After never quite grasping the epithet Machiavellian, reading The Prince directly with historical distance created shockwaves within me: has anything really changed since the sixteenth century Italy, are we doomed to reproducing the dynamics of power at the expense of the planet and all its inhabitants? Machiavelli offers logical arguments for the sustainable administration of principalities (as opposed to republics): “what all prudent princes ought to do, who have to regard not only present troubles, but also future ones” (27). He fancies himself a keen observer of human nature, from the highest examples of nobility to the faceless majorities that principalities encompass. While democratically-elected republics conform our current understanding of political spectacles, Machiavelli’s views on the ethics of statesmanship and the art of war can still inform our ways of interpreting the roles and actions of contemporary political actors.
While elaborating a robust ensemble of international affairs and public relations, princes are presented as actors in front of an audience, on the world’s stage, manipulating affects, bending the map to their will, the literal embodiment of the dialectics of power. Contemporary politicians and Machiavellian princes, using Schechner’s terms, are still urged to make their constituents and subjects believe their hegemonic discourses on domestic as well as international issues; with the world spiraling towards the right and fascism, we are made to acquiesce to their belief systems, to take part in their secretive negotiations by offering our bodies to their whims and ambitions.

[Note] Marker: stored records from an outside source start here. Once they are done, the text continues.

(* ===== verification/Commands.v ===== *)
(** * Command handlers (internal/allocator: offers.go, assign.go, cancel.go,
      release.go, lease.go, logs.go, tunnel.go, runtime_bridge.go, dispatch.go) *)

From S2P Require Import Prelude GoStrings Wire Errors Protocol Feedback Capacity Admission Replay Registry.
From S2P Require Import Utf8 AllocTypes Snapshot AllocOps.

Section commands.
Context `{Externals, Codec, Env} (p : Settings).

(** ** Requests (offers.go) *)

(** [handleInspect] *)
Definition handleInspect (envelope : Envelope) (inspect : ExecutionInspect) : M reply :=
  a ← get;
  match al_executions a !! ei_execution_id inspect with
  | None => mret (fails (EWrap ErrExecutionNotFound [Quoted (ei_execution_id inspect)]))
  | Some record =>
    if negb (bool_decide (ex_client record = env_sender envelope)) then mret (fails (ESentinel ErrUnauthorized))
    else
      t ← now;
      response ← stateEnvelopeLocked p (Some record) (env_message_id envelope) t;
      mret (reply_with response)
  end.

(** The live offer record a request key leads to. *)
Definition requested_offer (a : Allocator) (requestKey : string) : option offerRecord :=
  match al_requests a !! requestKey with
  | Some offerID => al_offers a !! offerID
  | None => None
  end.

(** The answer to a repeated request. *)
Definition repeat_request (envelope : Envelope) (request : ExecutionRequest) (record : offerRecord) (t : time) : M reply :=
  if decide (of_status record = offerExpired) then mret (fails (ESentinel ErrOfferExpired))
  else if negb (bool_decide (of_request record = request)) then
    mret (fails (EWrap ErrExecutionConflict
                   [Txt "request ID "; Quoted (er_request_id request); Txt " was reused with different content"]))
  else if decide (of_status record = offerReleased) then mret (fails (ESentinel ErrOfferReleased))
  else
    response ← offerEnvelopeLocked p (of_offer record) (env_message_id envelope) t;
    mret (reply_with response).

Definition request_retired (sender : bytes) (requestID : string) (d : tombstone) : bool :=
  bool_decide (tb_Client d = sender) && bool_decide (tb_RequestID d = requestID).

(** The guards of [handleRequest] before an offer is made. *)
Definition request_refused (a : Allocator) (sender : bytes) (request : ExecutionRequest) : error :=
  let class := er_resource_class request in
  if existsb (fun kv => request_retired sender (er_request_id request) kv.2) (map_to_list (al_tombstones a))
  then Some (ESentinel ErrResultExpired)
  else if p_maxRecords p <? Z.of_nat (size (al_offers a)) * 2 + Z.of_nat (size (al_tombstones a)) + 2
  then Some (ESentinel ErrCapacityExhausted)
  else match admitLocked (p_admission p) a sender false with
  | Some e => Some e
  | None =>
    if available (al_capacity a) class =? 0
    then Some (EWrap ErrCapacityExhausted [Txt "resource class "; Quoted class])
    else if negb (PlacementMatches (er_constraints request) (p_node p))
    then Some (EWrap ErrIncompatible [Txt (PlacementConflictDetails (er_constraints request) (p_node p))])
    else match p_node p with
    | Some n => if negb (contains (nc_resource_profiles n) class)
                then Some (EWrap ErrAdmission [Txt "resource class "; Quoted class]) else None
    | None => None
    end
  end.

Definition fresh_offer (request : ExecutionRequest) (offerID : string) (t : time) : ExecutionOffer :=
  mkOffer offerID (er_request_id request) (er_resource_class request) (Some (ts_new (t + p_offerTTL p))) (p_node p).

Definition fresh_offer_record (sender : bytes) (request : ExecutionRequest) (offer : ExecutionOffer) : offerRecord :=
  mkOfferRecord offer request sender offerOutstanding ""
    (mget zero_resources (Profiles (p_admission p)) (er_resource_class request)).

Definition drop_offer (requestKey offerID : string) (a : Allocator) : Allocator :=
  set_offers (set_requests a (delete requestKey (al_requests a))) (delete offerID (al_offers a)).

(** Insert the offer, take its slot and commit; undo both if the commit fails. *)
Definition commit_offer (requestKey offerID : string) (record : offerRecord) (response : Envelope) : M reply :=
  let class := eo_resource_class (of_offer record) in
  modify (fun a => set_requests (put_offer a offerID record) (<[requestKey := offerID]> (al_requests a)));;
  a ← get;
  match reserve (al_capacity a) class with
  | Err e => modify (drop_offer requestKey offerID);; mret (fails e)
  | Ok cap =>
    put (set_capacity a cap);;
    persistErr ← persistLocked p;
    match persistErr with
    | Some e =>
      modify (fun a => let a' := drop_offer requestKey offerID a in set_capacity a' (release (al_capacity a') class));;
      mret (fails e)
    | None =>
      observe p (ObserveOffer class);;
      syncMetricsLocked p;;
      mret ([response], None)
    end
  end.

(** [handleRequest] *)
Definition handleRequest (envelope : Envelope) (request : ExecutionRequest) : M reply :=
  t ← now;
  _ ← expireOffersLocked t;
  a ← get;
  observe p (ObserveRequest (metricResourceClass a (er_resource_class request)));;
  let requestKey := authorityKey (env_sender envelope) (er_request_id request) in
  match requested_offer a requestKey with
  | Some record => repeat_request envelope request record t
  | None =>
    match request_refused a (env_sender envelope) request with
    | Some e => mret (fails e)
    | None =>
      offerID ← newID;
      if bool_decide (offerID = "") then mret (fails (EWrap ErrInvalidConfig [Txt "empty offer ID"]))
      else match al_offers a !! offerID with
      | Some _ => mret (fails (EWrap ErrIDCollision [Txt "offer "; Quoted offerID]))
      | None =>
        let offer := fresh_offer request offerID t in
        response ← offerEnvelopeLocked p offer (env_message_id envelope) t;
        match response with
        | Err e => mret (fails e)
        | Ok r => commit_offer requestKey offerID (fresh_offer_record (env_sender envelope) request offer) r
        end
      end
    end
  end.

(** ** Terminal transitions (runtime_bridge.go) *)

(** [finishLocked] on the record stored under [id]. *)
Definition finish_record (id : string) (record : executionRecord) (phase : ExecutionPhase) (detail : string)
    (exitCode : option Z) (t : time) (a : Allocator) : Allocator :=
  let end_ := if after (al_highWater a) t then al_highWater a else t in
  let a1 := put_execution a id (set_finished record phase detail exitCode t (end_ + p_retention p)) in
  let a2 := if ex_released record then a1
            else set_capacity a1 (release (al_capacity a1) (ex_resourceClass record)) in
  set_tunnels a2 (Invalidate (al_tunnels a2) (ex_id record)).

Definition finishLocked (id : string) (record : executionRecord) (phase : ExecutionPhase) (detail : string)
    (exitCode : option Z) (t : time) : M unit :=
  modify (finish_record id record phase detail exitCode t).

(** [startRequestLocked] *)
Definition startRequestLocked (record : executionRecord) : StartRequest :=
  mkStart (ex_id record) (er_run_id (ex_request record)) (er_attempt (ex_request record)) (ex_client record)
    (er_workload (ex_request record)) (er_policy (ex_request record)) (ex_resources record) (ex_startedAt record).

(** [RuntimeCompleted] *)
Definition RuntimeCompleted (completion : Completion) : M error :=
  let id := cm_ExecutionID completion in
  if bool_decide (id = "") then mret (Some (EWrap ErrInvalidTransition [Txt "execution ID is required"]))
  else
    a ← get;
    match al_executions a !! id with
    | None => mret (Some (EWrap ErrExecutionNotFound [Quoted id]))
    | Some record =>
      let phase := match cm_Err completion with Some _ => PHASE_FAILED | None => PHASE_COMPLETED end in
      let detail := match cm_Err completion with
                    | Some e => if bool_decide (cm_Detail completion = "") then error_text e else cm_Detail completion
                    | None => cm_Detail completion end in
      if Terminal (ex_phase record) then
        mret (if decide (ex_phase record = phase) then None
              else Some (EWrap ErrInvalidTransition
                           [Txt "execution "; Quoted (ex_id record); Txt " is already "; Txt (phase_name (ex_phase record))]))
      else
        let used_before := snapshot (al_capacity a) in
        t ← now;
        finishLocked id record phase detail (cm_ExitCode completion) t;;
        persistErr ← persistLocked p;
        match persistErr with
        | Some e =>
          modify (fun a => set_capacity (put_execution a id record) (restore (al_capacity a) used_before));;
          syncMetricsLocked p;;
          mret (Some e)
        | None =>
          a' ← get;
          from_option (observeFinishedMetricsLocked p) (mret tt) (al_executions a' !! id);;
          syncMetricsLocked p;;
          mret None
        end
    end.

(** [completionReporter]: the callback given to the runtime for one execution. *)
Definition completionReporter (executionID : string) (completion : Completion) : M error :=
  let id := if bool_decide (cm_ExecutionID completion = "") then executionID else cm_ExecutionID completion in
  if negb (bool_decide (id = executionID)) then
    mret (Some (EWrap ErrExecutionConflict [Txt "runtime reported "; Quoted id; Txt " for "; Quoted executionID]))
  else RuntimeCompleted (mkCompletion id (cm_Err completion) (cm_Detail completion) (cm_ExitCode completion)).

(** ** Assignment (assign.go) *)

(** The record [handleAssign] creates. *)
Definition fresh_execution (offer : offerRecord) (executionID : string) (t : time) : executionRecord :=
  mkExecution executionID (eo_offer_id (of_offer offer)) (of_client offer) (eo_resource_class (of_offer offer))
    (of_request offer) PHASE_STARTING "" None t t false zero_time (t + p_leaseTTL p) 1 (of_resources offer).

(** Commit the assignment; undo it if the commit fails.  [inr] is the start
    request to hand to the runtime once the lock is released. *)
Definition commit_assignment (offerID : string) (offer : offerRecord) (record : executionRecord) : M (reply + StartRequest) :=
  modify (fun a => put_execution (put_offer a offerID (set_assignment offer offerAssigned (ex_id record)))
                     (ex_id record) record);;
  persistErr ← persistLocked p;
  match persistErr with
  | Some e =>
    modify (fun a => put_offer (set_executions a (delete (ex_id record) (al_executions a))) offerID
                       (set_assignment offer offerOutstanding ""));;
    mret (inl (fails e))
  | None => syncMetricsLocked p;; mret (inr (startRequestLocked record))
  end.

While reading Machiavelli, certain personality traits—which we would hold as detestable in acquaintances—are ideal for the administration of state powers: facetiousness, fickleness, ruthlessness, compassion only when necessary, cruelty as a medicine liberally administered. He offers examples of “great men” who have ruled principalities in the past and critically examines their labor, their pitfalls, for signs of laudable statesmanship or insufferable weaknesses (and every shade of tyranny or liberalness in between). Also, by juxtaposing the will of the people to the will of the nobility, Machiavelli still operates within a system of politics in which a statesperson must negotiate between differing interests, between dangers from within and from without, dangers from the past, the present, and the future, by recognizing that the influence of the affluent minority is just as challenging and important to manipulate as that of the majority, though less righteous than the latter.
Then I ask: how can Machiavelli sermon about righteousness, when he is talking about the ethics of power, if his Machiavellian princes can be called ethical at all? When inconstancy and opportunism are political ideals, how can there be morals, how can there be a constant ethical framework upon whose foundation a people and a principality can achieve democratic freedom like we aspire to have in our contemporaneity? When power is its own dialectic, its own desire of itself, ad infinitum, where can the limit of morals be placed?
If anything we can learn from Machiavelli, is that his text needs to be read with historical distance, with utmost care, and more consciousness than those political actors today that see in the Machiavelli prince “a great man”, a model to uphold. Spectators caught in the maelstrom of political spectacles should heed Kolbert’s warning of being trapped into believing what we want to believe, to feel truths subjectively and not observe them factually, when we know, through Machiavelli and elsewhere, that contemporary politicians (not unlike Machiavellian princes) are always making belief, moving chips not in our favor but in the stead of maintaining power, first and foremost.